Our users don’t ask what the interface is not showing, they don’t ask why they are given certain options and not others, or why it could be in the providers’ interest to offer particular information. They cannot be expected to know that there is hidden information which is more useful than what they first see. They don’t imagine, for example, that if they are looking for a flight and then return to the same page and use the same browser, the airline has raised its prices slightly, assuming that this new visit shows an increase in the user’s interest and that the client is, therefore, prepared to pay more. Users simply trust they will not be manipulated, that they are being offered the best option and that they don’t need to be overly suspicious when surfing the Internet. But as the dark patterns clearly demonstrate, Internet services are not deserving of such trust.
Readers may be tempted to think that the dark patterns are marketing tactics, and that anything goes when it comes to achieving aims in business. Here, it is worth remembering that not only are there court rulings against these practices, but also, with increasing frequency, consumers are becoming more aware of these kinds of practices and penalise brands that use them. There’s no doubt about it, consumers appreciate brands that offer good user experience. A brand’s reputation is not all that is at stake when such practices are employed, but also the reputation of the entire ecosystem of digital products.

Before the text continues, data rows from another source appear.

Lemma interrupt_is_transparent_witness :
  exists h1 h2 h3, external_interrupt_handler (2 ^ 38) reserved example_get_task (enter (2 ^ 63 + 9) with_stack) = Done (tt, h1) /\
    uart_entry example_call h1 = Done (tt, h2) /\ io_notify_return (2 ^ 38) example_get_task 7 (enter 8 h2) = Done (tt, h3) /\
    pc h3 = 1000 /\ reg h3 5 = 7 /\ completed h3 = [2].
Proof.
  destruct (driver_in_memory (pc with_stack) (reg with_stack) (2 ^ 40) 1 8192 (put reserved (words_of [2 ^ 64 - 1; 7]) ∅)) as (H1 & H2 & H3).
  destruct (interrupt_is_transparent (2 ^ 38) reserved example_get_task 7 example_call with_stack (2 ^ 39) (2 ^ 40) 1 8192 2 7 driver_task (2 ^ 41) 2 2000 [] 1000 driver_regs
    (put 32632 (replicate 136 0) ∅) 0) as (h1 & hc & h2 & h3 & E1 & _ & E2 & _ & _ & E3 & P1 & _ & _ & _ & P2 & _ & P3 & _).
  - destruct interrupted_running as [R1 R2 R3 R4 R5]. by split.
  - exact example_get_task_ok.
  - apply example_call_ok.
  - lia.
  - constructor; [reflexivity|lia|unfold reserved; split; lia| |unfold fits; lia|unfold driver_task; lia].
    change (word_at (put (2 ^ 39) (context (pc with_stack) (reg with_stack)) (kmem interrupted_hart)) (reserved + 8 * 1) 7).
    unfold word_at, interrupted_hart. cbn [kmem].
    do 3 (apply bytes_at_put; [|rewrite ?zlen_context, ?zlen_task_bytes; left; unfold driver_task, reserved; layout]).
    apply (words_of_at _ _ [2 ^ 64 - 1; 7]); [apply put_bytes_at|reflexivity].
  - exact H1.
  - exact H3.
  - exact H2.
  - exact driver_regs_fit.
  - unfold fits. lia.
  - reflexivity.
  - cbn. split; lia.
  - apply (bytes_at_room _ _ (replicate 136 0)), put_bytes_at.
  - exists h1, h2, h3. split; [exact E1|]. split; [exact E2|]. split; [exact E3|]. split; [exact P1|]. split; [by rewrite P2 by lia|exact P3].
Defined.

Technological determinism assumes that technology has inherent effects in society which affect all social spheres, from cultural values to the ways individuals relate to one another. This theory, defended by thinkers like Heidegger or McLuhan, establishes that the form technology takes determines the personality and behaviour of society. If we fill the market with products that use interfaces that manipulate and trick users, what kind of society can we hope for, when users are constantly being encouraged to distrust and suspect? Technological determinism offers a reason to change the metaphor for the interface and to stop considering it as a substantive with neutral traits (a window) and start seeing it for what it really is: a mediator with the capacity to significantly influence our social construct.
At the other extreme of thought regarding technology, is also a reason to change the metaphor and defend our ethical responsibility. Technological constructivism refutes technological determinism, arguing that technology does not unilaterally influence society, but rather that it is a social construct, and, therefore, society has the capacity to intervene and decide what this technology should be like. Designers, therefore, have the obligation to recognise our responsibility in the construction of the digital society and stimulate the design of user interfaces that reflect our ethical values, protect our rights and guarantee our freedoms. Technologies, undoubtedly, condition us, enabling certain possibilities and denying others, and it is in this space where there is room for individual, professional and entrepreneurial freedom and ethics. Technology is part of our existence, but it does not determine who we are. If, as designers, we only pay attention to sales margins, conversion rates or criteria that maximise results, we’ll forget that we have other obligations, not just to our clients but to society. If we apply these dark patterns, we might be able to sell more or gain an extra subscriber, but we will be failing a society that trusts in us. If we believe that design is a profession, that the designer is a professional and not just a technician, we should act like professionals, and that means assuming our responsibilities. If our designs are detrimental to trust, one of society’s most precious assets, can we continue to consider ourselves professionals?